In the records below, tally each line that contains the word "leave" and give the total only.

*Entries shown*:
------------

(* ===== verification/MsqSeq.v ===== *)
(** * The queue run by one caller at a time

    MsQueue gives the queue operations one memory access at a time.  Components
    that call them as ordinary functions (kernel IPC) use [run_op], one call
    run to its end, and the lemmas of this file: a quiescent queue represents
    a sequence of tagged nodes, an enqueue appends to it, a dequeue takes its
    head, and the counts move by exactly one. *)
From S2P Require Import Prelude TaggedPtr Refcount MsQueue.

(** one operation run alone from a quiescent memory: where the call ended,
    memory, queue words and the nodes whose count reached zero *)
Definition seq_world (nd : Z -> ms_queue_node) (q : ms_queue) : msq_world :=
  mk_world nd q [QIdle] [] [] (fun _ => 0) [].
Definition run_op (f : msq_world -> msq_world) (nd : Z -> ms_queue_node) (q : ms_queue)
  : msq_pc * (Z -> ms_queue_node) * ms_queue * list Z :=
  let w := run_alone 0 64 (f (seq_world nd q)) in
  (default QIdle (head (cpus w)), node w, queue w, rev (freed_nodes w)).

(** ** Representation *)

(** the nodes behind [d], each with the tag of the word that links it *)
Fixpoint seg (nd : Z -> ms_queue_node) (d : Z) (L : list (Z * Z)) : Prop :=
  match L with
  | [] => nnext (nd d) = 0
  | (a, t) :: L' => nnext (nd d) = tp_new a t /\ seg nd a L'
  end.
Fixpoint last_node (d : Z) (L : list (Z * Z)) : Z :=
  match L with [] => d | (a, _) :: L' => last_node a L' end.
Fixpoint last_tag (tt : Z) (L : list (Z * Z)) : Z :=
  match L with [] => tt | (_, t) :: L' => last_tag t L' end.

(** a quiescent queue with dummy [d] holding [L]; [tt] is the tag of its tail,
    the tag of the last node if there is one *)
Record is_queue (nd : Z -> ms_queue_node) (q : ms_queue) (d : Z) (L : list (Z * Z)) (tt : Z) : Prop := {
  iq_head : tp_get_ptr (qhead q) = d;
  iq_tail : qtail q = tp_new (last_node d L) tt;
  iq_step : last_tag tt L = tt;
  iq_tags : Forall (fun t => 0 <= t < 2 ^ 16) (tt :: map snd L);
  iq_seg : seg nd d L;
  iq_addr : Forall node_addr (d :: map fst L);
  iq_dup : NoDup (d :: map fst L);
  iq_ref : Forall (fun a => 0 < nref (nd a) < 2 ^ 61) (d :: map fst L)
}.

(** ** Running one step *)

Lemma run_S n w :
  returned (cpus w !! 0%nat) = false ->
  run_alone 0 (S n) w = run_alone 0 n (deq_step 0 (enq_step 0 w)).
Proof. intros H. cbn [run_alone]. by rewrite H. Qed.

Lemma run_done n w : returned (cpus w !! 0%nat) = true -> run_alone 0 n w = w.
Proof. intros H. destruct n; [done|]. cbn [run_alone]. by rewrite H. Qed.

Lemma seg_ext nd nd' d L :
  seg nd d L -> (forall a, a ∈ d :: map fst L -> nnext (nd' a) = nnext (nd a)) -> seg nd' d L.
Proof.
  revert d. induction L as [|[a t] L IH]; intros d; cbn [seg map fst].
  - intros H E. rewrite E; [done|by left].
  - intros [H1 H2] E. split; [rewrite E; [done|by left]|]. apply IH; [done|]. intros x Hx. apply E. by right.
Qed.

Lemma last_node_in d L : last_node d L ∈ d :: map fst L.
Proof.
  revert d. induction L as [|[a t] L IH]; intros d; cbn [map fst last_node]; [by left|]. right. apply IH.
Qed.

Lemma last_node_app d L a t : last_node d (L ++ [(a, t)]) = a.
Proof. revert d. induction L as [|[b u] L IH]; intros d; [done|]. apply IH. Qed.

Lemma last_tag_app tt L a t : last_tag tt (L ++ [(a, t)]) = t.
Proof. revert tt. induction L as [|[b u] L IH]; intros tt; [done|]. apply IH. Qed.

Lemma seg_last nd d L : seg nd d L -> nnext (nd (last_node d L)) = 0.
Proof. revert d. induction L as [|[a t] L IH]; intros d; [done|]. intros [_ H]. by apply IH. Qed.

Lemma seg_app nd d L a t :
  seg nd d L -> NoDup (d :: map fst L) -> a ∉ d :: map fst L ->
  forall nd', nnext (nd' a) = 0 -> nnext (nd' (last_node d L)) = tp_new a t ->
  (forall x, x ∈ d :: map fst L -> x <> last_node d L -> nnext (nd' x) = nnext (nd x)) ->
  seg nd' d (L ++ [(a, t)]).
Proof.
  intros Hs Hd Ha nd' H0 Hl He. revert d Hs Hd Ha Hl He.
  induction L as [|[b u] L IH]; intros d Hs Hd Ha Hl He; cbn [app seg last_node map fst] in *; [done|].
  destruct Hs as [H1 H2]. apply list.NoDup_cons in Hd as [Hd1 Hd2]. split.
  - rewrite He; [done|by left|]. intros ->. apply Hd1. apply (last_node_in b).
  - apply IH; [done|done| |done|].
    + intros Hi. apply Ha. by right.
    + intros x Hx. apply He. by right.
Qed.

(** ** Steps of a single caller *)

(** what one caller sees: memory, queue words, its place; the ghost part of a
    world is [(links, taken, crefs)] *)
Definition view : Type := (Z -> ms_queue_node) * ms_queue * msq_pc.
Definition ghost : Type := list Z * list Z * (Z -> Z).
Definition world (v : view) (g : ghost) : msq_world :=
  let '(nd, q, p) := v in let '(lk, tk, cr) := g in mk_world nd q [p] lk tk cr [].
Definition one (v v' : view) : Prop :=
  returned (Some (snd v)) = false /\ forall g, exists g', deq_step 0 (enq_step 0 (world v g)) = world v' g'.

------------

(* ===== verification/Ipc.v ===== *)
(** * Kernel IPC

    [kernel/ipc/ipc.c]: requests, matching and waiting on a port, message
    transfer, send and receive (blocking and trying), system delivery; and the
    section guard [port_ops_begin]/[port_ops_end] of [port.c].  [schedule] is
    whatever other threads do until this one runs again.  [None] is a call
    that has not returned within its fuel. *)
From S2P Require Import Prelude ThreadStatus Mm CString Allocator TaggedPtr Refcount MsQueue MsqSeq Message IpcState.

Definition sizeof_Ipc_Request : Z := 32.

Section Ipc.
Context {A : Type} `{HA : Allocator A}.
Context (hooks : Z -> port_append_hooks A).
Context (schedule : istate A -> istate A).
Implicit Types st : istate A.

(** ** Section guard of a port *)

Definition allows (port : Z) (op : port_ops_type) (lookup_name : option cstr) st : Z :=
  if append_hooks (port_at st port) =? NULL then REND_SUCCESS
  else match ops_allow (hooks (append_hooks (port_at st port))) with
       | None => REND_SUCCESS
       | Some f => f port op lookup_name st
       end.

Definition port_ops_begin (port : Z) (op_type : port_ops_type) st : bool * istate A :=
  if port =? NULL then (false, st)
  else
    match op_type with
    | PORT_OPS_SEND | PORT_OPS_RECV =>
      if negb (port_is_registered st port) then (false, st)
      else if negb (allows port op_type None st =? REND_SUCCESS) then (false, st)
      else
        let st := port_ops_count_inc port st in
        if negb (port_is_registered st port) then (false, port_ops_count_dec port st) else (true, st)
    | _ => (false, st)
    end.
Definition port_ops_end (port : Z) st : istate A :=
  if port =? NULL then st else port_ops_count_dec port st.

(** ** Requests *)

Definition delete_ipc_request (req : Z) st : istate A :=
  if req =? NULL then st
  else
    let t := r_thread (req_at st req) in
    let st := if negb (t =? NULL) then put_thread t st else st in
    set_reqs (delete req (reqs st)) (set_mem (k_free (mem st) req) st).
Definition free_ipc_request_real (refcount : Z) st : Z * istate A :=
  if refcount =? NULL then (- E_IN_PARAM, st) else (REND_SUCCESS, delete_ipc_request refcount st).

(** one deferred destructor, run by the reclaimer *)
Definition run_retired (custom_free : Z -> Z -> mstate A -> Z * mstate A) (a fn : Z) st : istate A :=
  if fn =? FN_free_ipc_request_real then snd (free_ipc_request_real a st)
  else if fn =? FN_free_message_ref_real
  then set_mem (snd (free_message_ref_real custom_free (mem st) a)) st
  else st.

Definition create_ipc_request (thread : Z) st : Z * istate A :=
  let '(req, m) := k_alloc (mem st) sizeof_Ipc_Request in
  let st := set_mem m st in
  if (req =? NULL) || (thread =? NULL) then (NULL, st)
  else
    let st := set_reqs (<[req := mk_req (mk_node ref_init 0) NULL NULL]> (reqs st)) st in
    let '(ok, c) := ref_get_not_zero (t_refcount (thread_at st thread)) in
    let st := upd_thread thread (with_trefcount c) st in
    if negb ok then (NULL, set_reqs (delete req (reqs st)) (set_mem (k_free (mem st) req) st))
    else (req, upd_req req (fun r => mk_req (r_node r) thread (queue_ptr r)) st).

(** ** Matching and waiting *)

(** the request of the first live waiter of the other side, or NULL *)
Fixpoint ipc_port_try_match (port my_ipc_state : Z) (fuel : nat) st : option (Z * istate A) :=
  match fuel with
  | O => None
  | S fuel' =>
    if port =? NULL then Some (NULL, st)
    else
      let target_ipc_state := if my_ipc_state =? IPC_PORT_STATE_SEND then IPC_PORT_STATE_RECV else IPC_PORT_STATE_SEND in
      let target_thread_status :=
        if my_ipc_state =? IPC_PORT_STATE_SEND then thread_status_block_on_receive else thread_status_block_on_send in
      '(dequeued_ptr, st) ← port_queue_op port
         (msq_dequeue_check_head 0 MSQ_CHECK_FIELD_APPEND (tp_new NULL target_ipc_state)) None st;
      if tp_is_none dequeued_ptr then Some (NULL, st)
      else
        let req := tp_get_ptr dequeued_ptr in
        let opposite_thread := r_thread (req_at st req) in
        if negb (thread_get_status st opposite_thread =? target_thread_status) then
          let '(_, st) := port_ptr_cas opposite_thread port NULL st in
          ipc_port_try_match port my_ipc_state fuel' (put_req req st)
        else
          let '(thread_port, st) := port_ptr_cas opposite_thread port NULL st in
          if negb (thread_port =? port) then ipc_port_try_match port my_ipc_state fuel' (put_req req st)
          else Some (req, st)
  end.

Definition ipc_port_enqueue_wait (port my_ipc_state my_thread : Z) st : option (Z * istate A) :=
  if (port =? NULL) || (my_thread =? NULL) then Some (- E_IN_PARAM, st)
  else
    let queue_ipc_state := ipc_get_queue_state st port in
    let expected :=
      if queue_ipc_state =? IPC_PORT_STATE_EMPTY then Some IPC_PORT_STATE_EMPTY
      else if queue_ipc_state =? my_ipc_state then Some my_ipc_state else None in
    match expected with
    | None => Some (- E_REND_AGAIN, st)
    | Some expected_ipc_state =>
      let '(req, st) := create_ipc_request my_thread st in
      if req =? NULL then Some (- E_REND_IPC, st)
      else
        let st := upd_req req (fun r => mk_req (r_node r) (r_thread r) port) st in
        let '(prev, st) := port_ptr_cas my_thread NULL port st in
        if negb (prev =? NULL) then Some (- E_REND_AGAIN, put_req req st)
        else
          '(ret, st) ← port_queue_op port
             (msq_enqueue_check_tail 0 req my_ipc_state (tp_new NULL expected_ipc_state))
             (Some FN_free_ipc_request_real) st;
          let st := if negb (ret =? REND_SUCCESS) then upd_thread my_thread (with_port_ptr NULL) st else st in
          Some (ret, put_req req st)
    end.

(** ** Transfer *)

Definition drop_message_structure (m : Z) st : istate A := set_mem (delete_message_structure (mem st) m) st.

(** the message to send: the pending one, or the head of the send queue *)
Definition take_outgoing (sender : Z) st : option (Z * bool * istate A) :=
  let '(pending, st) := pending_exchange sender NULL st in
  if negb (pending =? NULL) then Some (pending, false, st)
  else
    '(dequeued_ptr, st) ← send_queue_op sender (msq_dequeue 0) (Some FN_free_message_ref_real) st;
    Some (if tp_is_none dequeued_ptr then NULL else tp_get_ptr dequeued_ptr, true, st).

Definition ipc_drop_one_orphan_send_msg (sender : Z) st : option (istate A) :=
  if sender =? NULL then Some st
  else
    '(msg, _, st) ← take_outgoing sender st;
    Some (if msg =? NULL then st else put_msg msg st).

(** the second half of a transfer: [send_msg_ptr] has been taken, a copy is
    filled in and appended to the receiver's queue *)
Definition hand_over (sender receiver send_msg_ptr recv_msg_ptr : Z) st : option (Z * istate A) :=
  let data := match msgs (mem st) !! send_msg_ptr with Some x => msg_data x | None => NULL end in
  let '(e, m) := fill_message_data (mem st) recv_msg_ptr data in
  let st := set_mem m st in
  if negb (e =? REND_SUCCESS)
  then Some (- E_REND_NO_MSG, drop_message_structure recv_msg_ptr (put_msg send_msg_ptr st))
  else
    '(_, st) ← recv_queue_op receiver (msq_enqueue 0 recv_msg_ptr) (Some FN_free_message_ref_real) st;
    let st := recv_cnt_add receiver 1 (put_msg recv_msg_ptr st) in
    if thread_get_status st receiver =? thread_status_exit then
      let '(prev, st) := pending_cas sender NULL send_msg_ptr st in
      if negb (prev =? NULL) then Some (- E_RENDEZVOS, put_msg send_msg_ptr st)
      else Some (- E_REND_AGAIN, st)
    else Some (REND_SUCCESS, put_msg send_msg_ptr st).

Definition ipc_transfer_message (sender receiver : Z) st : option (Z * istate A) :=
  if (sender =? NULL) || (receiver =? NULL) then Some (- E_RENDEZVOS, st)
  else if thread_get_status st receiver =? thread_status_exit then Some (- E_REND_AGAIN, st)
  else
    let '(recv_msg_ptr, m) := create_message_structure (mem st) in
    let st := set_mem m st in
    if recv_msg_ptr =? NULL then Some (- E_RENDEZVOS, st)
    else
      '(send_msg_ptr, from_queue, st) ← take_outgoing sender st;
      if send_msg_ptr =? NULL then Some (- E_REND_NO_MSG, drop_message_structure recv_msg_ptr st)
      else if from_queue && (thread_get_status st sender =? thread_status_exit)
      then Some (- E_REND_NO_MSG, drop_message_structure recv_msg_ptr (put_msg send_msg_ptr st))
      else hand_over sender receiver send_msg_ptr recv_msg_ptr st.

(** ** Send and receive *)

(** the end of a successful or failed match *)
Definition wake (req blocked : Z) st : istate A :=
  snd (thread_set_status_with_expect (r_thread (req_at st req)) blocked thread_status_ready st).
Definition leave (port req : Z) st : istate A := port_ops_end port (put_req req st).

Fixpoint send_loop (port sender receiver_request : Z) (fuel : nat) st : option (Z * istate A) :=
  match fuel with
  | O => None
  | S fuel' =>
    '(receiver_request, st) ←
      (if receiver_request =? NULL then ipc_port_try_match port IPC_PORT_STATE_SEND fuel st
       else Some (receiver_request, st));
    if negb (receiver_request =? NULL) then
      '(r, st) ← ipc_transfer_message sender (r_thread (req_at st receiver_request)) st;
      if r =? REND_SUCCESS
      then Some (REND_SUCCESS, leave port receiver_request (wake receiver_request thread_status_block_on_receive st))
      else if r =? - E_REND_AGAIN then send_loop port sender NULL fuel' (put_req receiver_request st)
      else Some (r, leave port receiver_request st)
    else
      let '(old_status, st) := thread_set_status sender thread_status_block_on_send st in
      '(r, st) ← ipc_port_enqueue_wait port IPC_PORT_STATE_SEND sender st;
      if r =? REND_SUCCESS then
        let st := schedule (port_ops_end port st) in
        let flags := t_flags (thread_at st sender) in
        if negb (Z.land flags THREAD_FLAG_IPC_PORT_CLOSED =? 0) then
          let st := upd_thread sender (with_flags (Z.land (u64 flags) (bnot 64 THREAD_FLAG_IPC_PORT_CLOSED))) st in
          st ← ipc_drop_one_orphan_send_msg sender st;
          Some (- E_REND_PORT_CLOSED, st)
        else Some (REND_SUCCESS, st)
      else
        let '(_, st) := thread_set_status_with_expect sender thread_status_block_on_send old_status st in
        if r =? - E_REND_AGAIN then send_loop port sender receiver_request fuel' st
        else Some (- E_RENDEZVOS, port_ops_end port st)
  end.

------------

*Written response*: 3